Spieler huldigen vermeintlichen Angreifern auf Connewitz
Christoph Ruf über den Bornaer SV, dessen Spieler gegen Roter Stern Leipzig am Wochenende erneut provozierten
Der zurückliegende Spieltag bietet jede Menge Gesprächsstoff - zumindest der in der Landesklasse Nord, siebte Liga. Beim Spiel Bornaer SV gegen »Roter Stern Leipzig« brach der Schiedsrichter die Partie in der 83. Minute ab. Zuvor hatten die Spieler des linksgerichteten Stern den Platz verlassen. Nachdem das 1:0 für Borna gefallen war, liefen einige SV-Spieler zur Auswechselbank, kramten die drei Trikots der Spieler aus den Taschen, die an diesem Tag nicht mitspielen durften und präsentierten sie als Zeichen der Solidarität.
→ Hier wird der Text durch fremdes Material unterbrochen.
(** A usage that is not known adds what a usage of 1 would. *)
Lemma getScore_load now anno sync p r :
  finite (prio_Weight p) -> getScore env now anno p sync = Ret r ->
  exists u, load now anno sync p = Ret u /\
    fval (added r) = fval (term (prio_Weight p) u) /\
    (finite (term (prio_Weight p) u) -> finite (added r)).
Proof.
  intros Hw. assert (fval f64_zero = fval (term (prio_Weight p) one)) as H0.
  { unfold term. assert (forall s, fval (S754_zero s) = 0) as Hz by apply fval_zero.
    change (fsub (f64_of_Z 1) one) with (S754_zero false).
    destruct max_value as [Hf _].
    destruct (finite_shape _ Hw) as [[s ->]|(s & m & e & ->)];
      destruct (finite_shape _ Hf) as [[s' ->]|(s' & m' & e' & ->)]; cbn; by rewrite !Hz. }
  unfold getScore, load. destruct (GetActiveDuration _ _) as [d|]; [|by intros [= <-]; exists one].
  destruct (d =? 0); [by intros [= <-]; exists one|].
  destruct (GetResourceUsage env now anno (prio_Name p) d) as [[v|]|]; cbn [go_bind];
    intros [= <-]; [by exists v|by exists one].
Qed.

Lemma moderate_weight_spec w :
  moderate_weight w = true -> within 0 256 w /\ (feqb w f64_zero = false -> pw 0 <= 256 * fval w).
Proof.
  unfold moderate_weight. rewrite !andb_true_iff, orb_true_iff, !andb_true_iff, negb_true_iff.
  intros [[Hvb Hn] Hw]. assert (valid w) as Hv by by split. pose proof scale_big.
  pose proof (pw_pos 0 ltac:(lia)). destruct Hw as [Hz|[Hlo Hhi]].
  - assert (w = S754_zero false \/ w = S754_zero true) as [-> | ->]
      by (destruct w as [[]|[]| |[] ? ?]; auto; done);
      (split; [|done]; split; [done|]; rewrite fval_zero; lia).
  - destruct (fval_of_Z 256 ltac:(lia)) as [H256 E256].
    apply fleb_fval in Hhi; [|done|apply H256]. apply fleb_fval in Hlo; [|by split|done].
    assert (256 * fval (fdiv one (f64_of_Z 256)) = pw 0) as Hd.
    { change (fdiv one (f64_of_Z 256)) with (S754_finite false 4503599627370496 (-60)).
      unfold fval. cbn [sign_of mag]. change (Z.pos 4503599627370496) with (2 ^ 52).
      change 256 with (2 ^ 8). rewrite Z.mul_assoc, <- Z.pow_add_r by lia.
      rewrite <- pw_add by lia. f_equal. }
    rewrite E256 in Hhi. split; [|lia]. split; [|lia].
    destruct (infinite_or_finite w Hv) as [|[-> | ->]]; [done|exfalso..]; rewrite fval_inf in *.
    + pose proof (pw_add 0 1024 ltac:(lia) ltac:(lia)) as Hp. change (0 + 1024) with 1024 in Hp.
      assert (256 < 2 ^ 1024) by (by apply Z.ltb_lt). nia.
    + pose proof (pw_pos 1024 ltac:(lia)). lia.
Qed.

(** The terms of a loaded node are no larger, and all are small. *)
Lemma partial_term_within w u :
  moderate_weight w = true -> within 0 65536 u ->
  within (-(2 ^ 24)) (2 ^ 24) (fmul (fsub (f64_of_Z 1) u) w).
Proof.
  intros Hw Hu. apply moderate_weight_spec in Hw as [Hw _].
  destruct (within_fmul _ _ _ _ _ (one_minus_within u Hu) Hw ltac:(lia) ltac:(lia) ltac:(lia)) as [? ?].
  pose proof scale_big. pose proof (pw_pos 0 ltac:(lia)). split; [done|]. lia.
Qed.

Lemma term_within w u :
  moderate_weight w = true -> within 0 65536 u -> within (-(2 ^ 34)) (2 ^ 34) (term w u).
Proof.
  intros Hw Hu. destruct max_value as [Hf He]. pose proof scale_big. pose proof (pw_pos 0 ltac:(lia)).
  assert (within 0 1024 (f64_of_Z MaxNodeScore)) as HM by (split; [done|]; nia).
  exact (within_fmul _ _ _ _ _ (partial_term_within w u Hw Hu) HM ltac:(lia) ltac:(lia) ltac:(lia)).
Qed.

Lemma finite_not_nan x : finite x -> is_nan x = false.
Proof. by intros [[_ ?] _]. Qed.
Das wäre nun vielleicht eine kollegiale Geste gewesen, wenn die drei wegen einer Verletzung oder einer Sperre gefehlt hätten, doch sie waren aus anderen Gründen nicht im Stadion. Die drei stehen im Verdacht, dabei gewesen zu sein, als im Januar 2016 ein Mob aus Neonazis durch Leipzig-Connewitz zog und dort eine Spur der Verwüstung hinterließ. Kneipen, Cafés und Treffpunkte der linken Szene, darunter auch der »Fischladen« als Stammtreff des Sterns, wurden angegriffen und zum Teil schwer beschädigt. Bei einem Dönerimbiss wurden die Scheiben eingeworfen, dann die Kasse geklaut und ein Sprengsatz gezündet. Insgesamt entstand ein Sachschaden in sechsstelliger Höhe.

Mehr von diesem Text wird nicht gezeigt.